Оля ждет меня в помещении, которое мы решили использовать под один из учебных классов. Там еще толком никакой мебели, кроме пары стульев и стола, так что складываю свои вещи на подоконник, говоря:
— Привет.
— Привет, — отвлекается Оля от монитора своего ноутбука. — Там на окне счета за коммуналку. Я достала из почтового ящика.
— Сейчас посмотрю… — пригладив волосы у висков, берусь за маленькую стопку бумажек.
— Нам нужно проверить счетчики, если хочешь, я этим займусь…
Пытаясь вникнуть в цифры, киваю и перебираю счета, приходя к выводу, что они такие же приятные, как и стоимость аренды.
Мы обсуждаем учебный план, который Оля полностью взяла на себя, оставив за мной всю хозяйственную волокиту, и волокиту с оформлением документов.
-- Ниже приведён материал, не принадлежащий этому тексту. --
(** The data loop adds arrays to the cell data of [output], until it is
    through or [numpy_to_vtk] refuses an array. *)
Lemma for_data_run (ds : list ProjectElementData) (e : LineSetElement)
    (p : vtkPoints) (l : vtkCellArray) (cd pd : vtkFieldData)
    (c : vtkCellArray) (q : vtkPoints) (a : vtkIntArray) :
  for_in toVTK_data ds tt
    {| self := e;
       output := {| Points := p; Lines := l; CellData := cd; PointData := pd |};
       cells := c; pts := q; indexArr := a |}
  = ({| self := e;
        output := {| Points := p; Lines := l;
                     CellData := attach (attached ds) cd; PointData := pd |};
        cells := c; pts := q; indexArr := a |},
     match data_error ds with None => Ok tt | Some x => Raise x end).
Proof.
  revert cd; induction ds as [| d r IH]; intros cd; [reflexivity |].
  cbn [for_in attached data_error]. unfold toVTK_data at 1.
  unfold numpy_to_vtk.
  destruct (has_vtk_array_type (np_dtype (array d))).
  - cbv [bind M_monad modify lift on_output on_CellData
         self output cells pts indexArr Points Lines CellData PointData].
    rewrite IH. reflexivity.
  - reflexivity.
Qed.

Lemma attached_convertible (ds : list ProjectElementData) :
  Forall convertible ds -> attached ds = ds /\ data_error ds = None.
Proof.
  induction 1 as [| d r Hd _ [IH1 IH2]]; [split; reflexivity |].
  simpl. rewrite Hd, IH1, IH2. split; reflexivity.
Qed.

Lemma data_error_None (ds : list ProjectElementData) :
  data_error ds = None -> Forall convertible ds.
Proof.
  induction ds as [| d r IH]; [constructor |].
  simpl. destruct (has_vtk_array_type (np_dtype (array d))) eqn:Hd;
    [| discriminate].
  intros H. constructor; [exact Hd | by apply IH].
Qed.

(** The segment loop, from any point of its run: [done] are the segments
    it has passed and [vdone] the ids it has written for them. *)
Lemma for_segments_run (todo done : list Int2) (vdone vtodo : list (option Z))
    (e : LineSetElement) (o : vtkPolyData) (c : vtkCellArray) (q : vtkPoints)
    (nm : option string) (last segi : Z) :
  segments (geometry e) = done ++ todo ->
  length vdone = length done ->
  length vtodo = length todo ->
  exists st,
    for_in toVTK_segment (seq (length done) (length todo)) (last, segi)
      {| self := e; output := o; cells := c; pts := q;
         indexArr := {| ia_Name := nm; ia_Values := vdone ++ vtodo |} |}
    = ({| self := e; output := o; cells := c ++ (line_cell <$> todo);
          pts := q;
          indexArr := {| ia_Name := nm;
                         ia_Values := vdone
                           ++ (Some <$> line_index last segi todo) |} |},
       Ok st).
Proof.
  revert done vdone vtodo c last segi.
  induction todo as [| s r IH]; intros done vdone vtodo c last segi Hs Hd Ht.
  - destruct vtodo; [| discriminate]. exists (last, segi).
    simpl. rewrite !app_nil_r. reflexivity.
  - destruct vtodo as [| v vr]; [discriminate |].
    cbn [length seq for_in]. unfold toVTK_segment at 1.
    cbv [bind M_monad gets modify lift ret on_cells on_indexArr SetValue
         InsertNextCell self output cells pts indexArr ia_Name ia_Values].
    rewrite Hs. unfold getitem.
    rewrite (list_lookup_middle done r s (length done) eq_refl).
    cbn [fst snd].
    rewrite insert_app_r_alt by lia.
    rewrite Hd, Nat.sub_diag. cbn [list_insert insert].
    set (segi' := if bool_decide (fst s <> last) then (segi + 1)%Z else segi).
    destruct (IH (done ++ [s]) (vdone ++ [Some segi']) vr
                 (c ++ [SetId 1 (snd s) (SetId 0 (fst s) vtkLine_new)])
                 (snd s) segi') as [st Hst].
    + rewrite <- app_assoc. exact Hs.
    + rewrite !length_app, Hd. reflexivity.
    + simpl in Ht. lia.
    + exists st. rewrite length_app, Nat.add_1_r in Hst.
      rewrite <- !app_assoc in Hst. exact Hst.
Qed.

(** A call on a line set that has a segment ends in the state
    [exported]; it returns unless the data loop has raised. *)
Lemma call_toVTK_run (e : LineSetElement) :
  segments (geometry e) <> [] ->
  call_toVTK e
  = (exported e,
     match data_error (data e) with
     | None => Ok (output (exported e))
     | Some x => Raise x
     end).
Proof.
  intros Hne. destruct (segments (geometry e)) as [| s r] eqn:Hs;
    [congruence | clear Hne].
  unfold call_toVTK, toVTK, enter.
  cbv [bind M_monad gets modify lift ret on_pts on_indexArr on_output
       SetNumberOfValues ia_SetName SetNumberOfPoints SetData SetPoints
       SetLines on_CellData vtkIntArray_new vtkPolyData_new vtkPoints_new
       vtkCellArray_new
       self output cells pts indexArr ia_Name ia_Values
       Points Lines CellData PointData].
  rewrite Hs. cbn [getitem lookup list_lookup fst].
  destruct (for_segments_run (s :: r) [] [] (resize (num_cells (geometry e)) None [])
              e {| Points := []; Lines := []; CellData := []; PointData := [] |}
              [] (Some <$> vertices (geometry e)) (Some "Line Index")
              (fst s) 0%Z) as [st Hst].
  - exact Hs.
  - reflexivity.
  - rewrite length_resize. unfold num_cells. rewrite Hs. reflexivity.
  - cbn [length app] in Hst. cbn [length]. rewrite Hst.
    cbn [AddArray GetName ia_Name replace_or_append].
    rewrite for_data_run.
    unfold exported, group_ids. rewrite Hs.
    destruct (data_error (data e)); reflexivity.
Qed.

(** It returns when [numpy_to_vtk] converts the array of every
    attribute, and then all attributes have been attached. *)
Lemma call_toVTK_returns (e : LineSetElement) :
  segments (geometry e) <> [] ->
  Forall convertible (data e) ->
  call_toVTK e = (exported e, Ok (output (exported e)))
  /\ attached (data e) = data e.
Proof.
  intros Hne Hc. rewrite (call_toVTK_run e Hne).
  destruct (attached_convertible _ Hc) as [Ha ->]. split; [reflexivity | exact Ha].
Qed.

(** A call on a line set without segments stops at the subscript
    [segments[0]] of line 83, before anything is put into [output]. *)
Lemma call_toVTK_raises (e : LineSetElement) :
  segments (geometry e) = [] ->
  call_toVTK e
  = ({| self := e; output := vtkPolyData_new; cells := [];
        pts := Some <$> vertices (geometry e);
        indexArr := {| ia_Name := Some "Line Index"; ia_Values := [] |} |},
     Raise (IndexError 0 0)).
Proof.
  intros Hs. unfold call_toVTK, toVTK, enter.
  cbv [bind M_monad gets modify lift ret on_pts on_indexArr on_output
       SetNumberOfValues ia_SetName SetNumberOfPoints SetData
       vtkIntArray_new vtkPolyData_new vtkPoints_new vtkCellArray_new
       self output cells pts indexArr ia_Name ia_Values num_cells].
  rewrite Hs. reflexivity.
Qed.

(** A mesh is returned only by a line set that has a segment and
    attributes [numpy_to_vtk] converts, and it is the output of
    [exported]. *)
Lemma call_toVTK_Ok (e : LineSetElement) (m : vtkPolyData) :
  snd (call_toVTK e) = Ok m ->
  segments (geometry e) <> [] /\ Forall convertible (data e) /\
  attached (data e) = data e /\ m = output (exported e).
Proof.
  intros Hm. destruct (segments (geometry e)) as [| s r] eqn:Hs.
  - rewrite (call_toVTK_raises e Hs) in Hm. discriminate Hm.
  - assert (segments (geometry e) <> []) as Hne by congruence.
    rewrite (call_toVTK_run e Hne) in Hm. cbn [snd] in Hm.
    destruct (data_error (data e)) eqn:He; [discriminate Hm |].
    injection Hm as <-. apply data_error_None in He.
    repeat split; [congruence | exact He |].
    by destruct (attached_convertible _ He).
Qed.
В отличии от меня, у Оли есть хоть какой-то опыт преподавания, ведь последние пару лет она репетиторствует, а мне понадобятся курсы, которые я уже пытаюсь найти…
С недавних пор я бросаюсь на поиски своего телефона, стоит ему подать хоть малейший сигнал жизни. Сейчас я тоже роюсь в сумке, встав из-за стола и подойдя к окну, потому что услышала звонок.
Я знаю, что вести себя, как в пятнадцать лет, услышав рингтон телефона — признак того, в чем я не спешу себе признаваться, но признаюсь я или нет, уже не имеет значения. Это уже случилось, и я… просто ищу свой телефон, внутренне чертыхаясь от того, что он не желает находиться в куче всякого барахла. И решительно поджимаю губы, когда вижу на дисплее телефона входящий от Степы, своего племянника.
Он обрывает мой телефон много дней подряд, но я ни разу не взяла трубку. Сейчас тоже не беру, а отключаю звук и возвращаю телефон в сумку.
Возможно, цель этого настойчивого напора — извиниться, но я не хочу проверять. Если он хочет этого, его извинений я все равно не приму. Больше никогда. А если ему нужно что-то другое, я ничем не смогу ему помочь.
Не знаю, что конкретно он убил во мне своим поступком, но это убийство внутри меня породило панцирь, который я надеваю, как щит. Теперь каждый раз, когда люди вокруг думают, что меня можно “бить” или “толкать” без последствий, внутри поднимается бешеное желание давать сдачи.
Твою мать, неужели я наконец-то повзрослела?!
После того, как ревела в своей квартире, разворотив шкаф с одеждой, потому что от бессилия мне хотелось что-нибудь крушить. До изнеможения. В злости, которой никогда в себе не видела. Даже когда оказалась на больничной койке со сломанной челюстью, во мне не было такой бури эмоций.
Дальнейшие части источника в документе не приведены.